Stored data:
(** Endpoints are quoted without escaping. *)
Definition quoted_endpoints (l : list string) : string :=
  "[" +:+ String.concat "," (map quote l) +:+ "]".
Definition port_config (client : bool) (a : BootArgs) (config : ZConfig) : ZConfig :=
  match client, boot_connect a with
  | true, _ :: _ as l =>
      config ++ [("mode", quote "client"); ("connect/endpoints", quoted_endpoints (boot_connect a))]
  | _, _ => config
  end.

Definition print_zenoh_port (client : bool) (env_id : option string) (a : BootArgs) (w : World) : MainOut :=
  let show e := if client then "auth config invalid: " +:+ fmt_auth_error e else fmt_auth_error e in
  let id := robot_id_of env_id a in
  match (m ← map_err (fun e => "invalid --auth-mode '" +:+ boot_auth_mode a +:+ "': " +:+ fmt_auth_error e)
              (auth_mode_parse (boot_auth_mode a));
         let auth := mkAuth m (boot_allow_insecure a) (boot_cert a) (boot_key a) (boot_trust a) in
         _ ← map_err show (validate_production path_exists read_file auth);
         map_err show (zenoh_config path_exists read_file json_string json_value auth id)) with
  | Ok config =>
      let config := port_config client a config in
      match open_session config with
      | inl e => mkOut w [] (Exit (Err e))
      | inr _ =>
          let ls := locators config in
          mkOut (mkWorld (sessions w ++ [config]) (tokens w) (server w)) ls
            (Exit (match ls with [] => Err "no zenoh locators" | _ => Ok 0%N end))
      end
  | Err e => mkOut w [] (Exit (Err e))
  | Panic p => mkOut w [] (Exit (Panic p))
  end.

Definition client_main (env_id env_health : option string) (m : MainArgs) (w : World) : MainOut :=
  match ma_command m with
  | Some (RuleCmd command) => mkOut w [] (Exit (run_rule_command command))
  | None =>
      if ma_healthcheck m then healthcheck env_health w
      else if ma_print_zenoh_port m then print_zenoh_port true env_id (ma_boot m) w
      else
        let '(w', r) := boot (ma_boot m) w in
        mkOut w' [] (match r with
                     | Ok rs => RunningClient rs
                     | Err e => Exit (Err e)
                     | Panic p => Exit (Panic p)
                     end)
  end.
(** [transport.publish] of a fired action. *)
Definition message_of (ta : Topic * Action) : option Message :=
  match publish_put to_vec ta.1 (EnvAction (a_qos ta.2) (a_payload ta.2)) with
  | Ok p => Some (put_key p, put_bytes p)
  | _ => None
  end.
Definition payload_of (bytes : string) : Value := default Null (from_slice bytes).

(** ** The steps of one process, beside the messages it puts *)
Inductive hears (ms : list Message) (id : string) : Node -> Node -> Prop :=
  | hears_text k b db ts arc n n' :
      (k, b) ∈ ms -> key_matches (reload_pattern id n) k = true ->
      node_reload rules_from_toml ruleset_from_toml ruleset_to_toml sha256 db ts id arc (lossy b) n = Ok n' ->
      hears ms id n n'.

Inductive proc_step (ms : list Message) (id : string) : Node -> Node -> list Message -> Prop :=
  | ps_tick now n :
      proc_step ms id n (with_loop n (on_tick now (nd_loop n)))
        (omap message_of (drop (length (fired (nd_loop n))) (fired (on_tick now (nd_loop n)))))
  | ps_sample now n : proc_step ms id n (with_loop n (on_sample now (nd_loop n))) []
  | ps_changed sub n n' :
      rx_has_changed (watch_tx (lp_store (nd_loop n))) (store_rx (nd_loop n)) = true ->
      rtc (hears ms id) (with_loop n (mark_changed (nd_loop n))) n' ->
      proc_step ms id n (with_loop n' (rebuild sub (nd_loop n'))) []
  | ps_sensor t p k b n :
      (k, b) ∈ ms -> t ∈ tasks (nd_loop n) -> pattern_try_new t = Ok p ->
      key_matches (pattern_str p) k = true ->
      proc_step ms id n (with_loop n (deliver (nd_loop n) t (payload_of b))) []
  | ps_zone k b n :
      (k, b) ∈ ms -> forallb plain_chunk (split_on slash k) = true ->
      key_matches ZONE_ENTERED_PATTERN k = true \/ key_matches ZONE_CLEARED_PATTERN k = true ->
      proc_step ms id n (with_loop n (deliver (nd_loop n) k (payload_of b))) []
  | ps_hears n n' : hears ms id n n' -> proc_step ms id n n' [].

Inductive swarm_step : Swarm -> Swarm -> Prop :=
  | sw_outside m S : swarm_step S (mkSwarm (procs S) (net S ++ [m]) (outside S ++ [m]))
  | sw_proc i id n n' out S :
      procs S !! i = Some (id, n) -> proc_step (net S) id n n' out ->
      swarm_step S (mkSwarm (<[i := (id, n')]> (procs S)) (net S ++ out) (outside S)).

(** A swarm of processes that have just started, on the rulesets [inits]. *)
Definition just_started (init : Arc Rules) (p : string * Node) : Prop :=
  exists sub early reg, node_start empty_state init sub early reg = Some p.2.
Definition swarm_start (inits : list (Arc Rules)) (S : Swarm) : Prop :=
  Forall2 just_started inits (procs S) /\ net S = [] /\ outside S = [].

(** ** Keys *)
Context {KL : KeyMatchLaw K}.

Lemma zone_pattern_match verb k :
  verb = "entered" \/ verb = "cleared" ->
  forallb plain_chunk (split_on slash k) = true -> key_matches ("zone/*/" +:+ verb) k = true ->
  exists z, k = path ["zone"; z] verb /\ has_char slash z = false.
Proof.
  intros Hv Hk. assert (split_on slash ("zone/*/" +:+ verb) = ["zone"; "*"; verb]) as Hs
    by (by destruct Hv as [-> | ->]).
  rewrite key_matches_chunks, Hs; [|by destruct Hv as [-> | ->]|done].
  pose proof (join_split slash k) as Hj. pose proof (split_on_parts slash k) as Hp.
  destruct (split_on slash k) as [|x [|z [|v [|]]]]; cbn [chunks_match]; rewrite ?andb_false_r; try done.
  intros [H1 H2]%andb_true_iff. rewrite andb_true_r in H2.
  apply orb_true_iff in H1 as [H1%String.eqb_eq|H1%String.eqb_eq]; [done|]. subst x.
  cbn in H2. apply orb_true_iff in H2 as [H2%String.eqb_eq|H2%String.eqb_eq];
    [destruct Hv as [-> | ->]; done|]. subst v.
  exists z. split; [by rewrite <- Hj|].
  by apply Forall_cons in Hp as [_ [Hz _]%Forall_cons].
Qed.

Lemma zone_key_event verb k :
  verb = "entered" \/ verb = "cleared" ->
  forallb plain_chunk (split_on slash k) = true -> key_matches ("zone/*/" +:+ verb) k = true ->
  is_zone_event k = true /\ length (split_on slash k) = 3.
Proof.
  intros Hv Hk Hm. destruct (zone_pattern_match _ _ Hv Hk Hm) as (z & -> & Hz).
  rewrite split_path by (cbn [forallb]; by rewrite Hz). split; [|by destruct Hv as [-> | ->]].
  unfold is_zone_event. apply andb_true_iff. split.
  - rewrite starts_with_is_some. change (path ["zone"; z] verb) with ("zone/" +:+ (z +:+ "/" +:+ verb)).
    by rewrite strip_prefix_app.
  - apply orb_true_iff. change (path ["zone"; z] verb) with ("zone/" +:+ (z +:+ "/" +:+ verb)).
    destruct Hv as [-> | ->]; [left|right]; apply ends_with_spec; exists ("zone/" +:+ z);
      by rewrite <- str_app_assoc.
Qed.

(** ** A process's steps are a node's *)
Lemma hears_receives ms id n n' :
  hears ms id n n' ->
  node_receives rules_from_toml ruleset_from_toml ruleset_to_toml sha256 n n'.
Proof. intros [k b db ts arc n0 n1 _ _ H]. by econstructor. Qed.

Lemma proc_step_node ms id n n' out :
  proc_step ms id n n' out -> node_step rules_from_toml ruleset_from_toml ruleset_to_toml sha256 n n'.
Proof.
  intros [now n0|now n0|sub n0 n1 Hc Hh|t p k b n0 _ Ht _ _|k b n0 _ Hk Hm|n0 n1 Hh].
  - apply ns_tick.
  - apply ns_sample.
  - apply ns_changed; [done|]. eapply rtc_subrel; [|done]. intros x y. apply hears_receives.
  - apply ns_deliver. by left.
  - apply ns_deliver. right. destruct Hm as [Hm|Hm];
      [apply (zone_key_event "entered")|apply (zone_key_event "cleared")]; auto.
  - by eapply ns_reload, hears_receives.
Qed.
(** ** [tests/rule_check.rs] *)
Module RuleCheckTests.
#[local] Existing Instance model_number.
Import CompileTests.
(** The files of the tests, by name: the text of each stands for its tree. *)
Definition r1 : V :=
  manifest [("site", Object (strs [("id", "cell-7")]))] [rule "r1" [near_h 10] [("slow_to", metre 1)]].
Definition r1_42 : V :=
  manifest [("site", Object (strs [("id", "cell-42")]))] [rule "r1" [near_h 10] [("slow_to", metre 1)]].
Definition toml_tree (text : string) : option V :=
  if (text =? "hrc-cell.toml")%string then Some hrc_cell
  else if (text =? "flo-bad-rule.toml")%string then Some (bare [near_h (-10)])
  else if (text =? "flo-compile-robot-id.toml")%string then Some r1_42
  else if (text =? "")%string then Some (Object [])
  else if (text =? "flo-envelope.toml")%string then
    Some (Object [("ruleset_name", Str "test"); ("version", int 1); ("robot_owner", Str "robot/7")])
  else if (text =? "flo-typo-when.toml")%string then Some (bare [("in_zne", Str "safety")])
  else if (text =? "flo-empty-when.toml")%string then Some (bare [])
  else None.
Definition json_text : string := "{r1}".
#[local] Instance texts : JsonText := {|
  print_json := print_json (JsonText := TextEx.bits_text);
  parse_json s := if (s =? json_text)%string then inr r1 else parse_json (JsonText := TextEx.bits_text) s;
  data_error _ := "data"
|}.
Definition read_toml {A} (f : V -> option A) (t : string) : string + A :=
  match toml_tree t with
  | Some v => match f v with Some a => inr a | None => inl "data" end
  | None => inl "syntax"
  end.
Definition files (path : string) : string + string :=
  if (path =? "/tmp/flo-nonexistent-file.toml")%string then inl "No such file or directory"
  else if (path =? "flo-empty.toml")%string then inr ""
  else if (path =? "flo-check-json.json")%string then inr json_text
  else inr path.
Definition flo (cmd : RuleSubcommand) : Output :=
  run_rule_command (read_toml de_manifest) (read_toml (de (A := Rules))) fmt fmtv files print_json cmd.
Definition success (o : Output) : bool := (status o =? 0)%nat.
Definition one_json (l : list string) (f : V -> bool) : bool :=
  match l with [t] => match parse_json t with inr v => f v | inl _ => false end | _ => false end.
Definition status_is (s : string) (v : V) : bool :=
  match value_get v "status" with Some (Str t) => (t =? s)%string | _ => false end.
(** the loop [for len(index) > 0] *)
Fixpoint readXrefStreamData_index (fuel : nat) (index : list pdfobject)
    (w0 w1 w2 wtotal : Z) (data : reader) (table : xrefSlice)
    : outcome (xrefSlice * option error) :=
  match index with
  | [] => Ret (table, None)
  | [ _ ] => Panic "index out of range"
  | i0 :: i1 :: index' =>
      match i0, i1 with
      | Oint64 start, Oint64 n =>
          '(table, err, data) <-
             readXrefStreamData_entries fuel (Z.to_nat n) 0 start w0 w1 w2
               wtotal data table ;;
          match err with
          | Some e => Ret (nilSlice, Some e)
          | None =>
              readXrefStreamData_index fuel index' w0 w1 w2 wtotal data table
          end
      | _, _ => Ret (nilSlice, Some (Errorf "malformed Index pair %v %v %T %T"))
      end
  end.

(** the elements of [W] as [int]s, [None] when one is not an integer *)
Fixpoint widthsOfW (ww : list pdfobject) : option (list Z) :=
  match ww with
  | [] => Some []
  | Oint64 i :: ww' =>
      match widthsOfW ww' with
      | Some w => Some (i :: w)
      | None => None
      end
  | _ :: _ => None
  end.
Fixpoint encode (level : nat) (v : json) : option string :=
  match v with
  | JNull => Some "null"
  | JBool true => Some "true"
  | JBool false => Some "false"
  | JInt n => Some (pretty n)
  | JFloat _ => None
  | JStr s => Some (quoted s)
  | JList [] => Some "[]"
  | JList items =>
      parts ← (fix each (l : list json) : option (list string) :=
                 match l with
                 | [] => Some []
                 | x :: r =>
                     t ← encode (S level) x; ts ← each r; Some (t :: ts)
                 end) items;
      Some (block "[" "]" level parts)
  | JDict [] => Some "{}"
  | JDict entries =>
      parts ← (fix each (l : list (string * json)) : option (list string) :=
                 match l with
                 | [] => Some []
                 | (k, x) :: r =>
                     t ← encode (S level) x; ts ← each r;
                     Some ((quoted k +:+ ": " +:+ t) :: ts)
                 end) entries;
      Some (block "{" "}" level parts)
  end.

Definition dump (v : json) : string * option exn :=
  match encode 0 v with
  | Some text => (text, None)
  | None => ("", Some (Exn ValueError "float values are not supported"))
  end.

(** *** Decoder *)

Definition is_ws (c : ascii) : bool :=
  bool_decide (c = " "%char ∨ c = "009"%char ∨ c = newline ∨ c = "013"%char).

Fixpoint skip_ws (s : list ascii) : list ascii :=
  match s with
  | c :: r => if is_ws c then skip_ws r else s
  | [] => []
  end.

Fixpoint strip_prefix (p s : list ascii) : option (list ascii) :=
  match p, s with
  | [], _ => Some s
  | a :: p', b :: s' => if decide (a = b) then strip_prefix p' s' else None
  | _ :: _, [] => None
  end.

Definition digit (c : ascii) : option Z :=
  let n := nat_of_ascii c in
  if decide (48 ≤ n ∧ n ≤ 57)%nat then Some (Z.of_nat (n - 48)) else None.

Definition hex_value (c : ascii) : option nat :=
  let n := nat_of_ascii c in
  if decide (48 ≤ n ∧ n ≤ 57)%nat then Some (n - 48)%nat
  else if decide (97 ≤ n ∧ n ≤ 102)%nat then Some (n - 87)%nat
  else if decide (65 ≤ n ∧ n ≤ 70)%nat then Some (n - 55)%nat
  else None.

Fixpoint digits (acc : Z) (s : list ascii) : Z * list ascii :=
  match s with
  | c :: r =>
      match digit c with
      | Some d => digits (10 * acc + d) r
      | None => (acc, s)
      end
  | [] => (acc, [])
  end.

(** An integer: [0] or a digit other than [0] followed by digits; a
    fraction or an exponent after it is rejected. *)
Definition natural (s : list ascii) : option (Z * list ascii) :=
  match s with
  | c :: r =>
      match digit c with
      | Some d =>
          let '(n, rest) := if decide (d = 0) then (0, r) else digits d r in
          match rest with
          | x :: _ =>
              if bool_decide (x = "."%char ∨ x = "e"%char ∨ x = "E"%char)
              then None else Some (n, rest)
          | [] => Some (n, rest)
          end
      | None => None
      end
  | [] => None
  end.

Definition integer (s : list ascii) : option (Z * list ascii) :=
  match s with
  | c :: r =>
      if decide (c = "-"%char)
      then '(n, rest) ← natural r; Some (- n, rest)
      else natural s
  | [] => None
  end.

Definition unescape (c : ascii) : option ascii :=
  if bool_decide (c = dquote ∨ c = backslash ∨ c = "/"%char) then Some c
  else if decide (c = "n"%char) then Some newline
  else if decide (c = "r"%char) then Some "013"%char
  else if decide (c = "t"%char) then Some "009"%char
  else if decide (c = "b"%char) then Some "008"%char
  else if decide (c = "f"%char) then Some "012"%char
  else None.

(** The characters of a string up to its closing quote. *)
Fixpoint string_body (s : list ascii) : option (string * list ascii) :=
  match s with
  | [] => None
  | c :: r =>
      if decide (c = dquote) then Some ("", r)
      else if decide (c = backslash) then
        match r with
        | [] => None
        | e :: r' =>
            if decide (e = "u"%char) then
              match r' with
              | a :: b :: x :: y :: r'' =>
                  if bool_decide (a = "0"%char ∧ b = "0"%char) then
                    hi ← hex_value x; lo ← hex_value y;
                    if decide (hi < 8)%nat then
                      '(body, rest) ← string_body r'';
                      Some (String (ascii_of_nat (16 * hi + lo)) body, rest)
                    else None
                  else None
              | _ => None
              end
            else
              ch ← unescape e;
              '(body, rest) ← string_body r';
              Some (String ch body, rest)
        end
      else if decide (nat_of_ascii c < 32)%nat then None
      else '(body, rest) ← string_body r; Some (String c body, rest)
  end.

Definition lit (s : string) : list ascii := list_ascii_of_string s.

Task brief: Beginning at the top of the entries above, output each line exactly, and end with the line in which "let ls := locators config in" appears.

Solution to this problem:
(** Endpoints are quoted without escaping. *)
Definition quoted_endpoints (l : list string) : string :=
  "[" +:+ String.concat "," (map quote l) +:+ "]".
Definition port_config (client : bool) (a : BootArgs) (config : ZConfig) : ZConfig :=
  match client, boot_connect a with
  | true, _ :: _ as l =>
      config ++ [("mode", quote "client"); ("connect/endpoints", quoted_endpoints (boot_connect a))]
  | _, _ => config
  end.

Definition print_zenoh_port (client : bool) (env_id : option string) (a : BootArgs) (w : World) : MainOut :=
  let show e := if client then "auth config invalid: " +:+ fmt_auth_error e else fmt_auth_error e in
  let id := robot_id_of env_id a in
  match (m ← map_err (fun e => "invalid --auth-mode '" +:+ boot_auth_mode a +:+ "': " +:+ fmt_auth_error e)
              (auth_mode_parse (boot_auth_mode a));
         let auth := mkAuth m (boot_allow_insecure a) (boot_cert a) (boot_key a) (boot_trust a) in
         _ ← map_err show (validate_production path_exists read_file auth);
         map_err show (zenoh_config path_exists read_file json_string json_value auth id)) with
  | Ok config =>
      let config := port_config client a config in
      match open_session config with
      | inl e => mkOut w [] (Exit (Err e))
      | inr _ =>
          let ls := locators config in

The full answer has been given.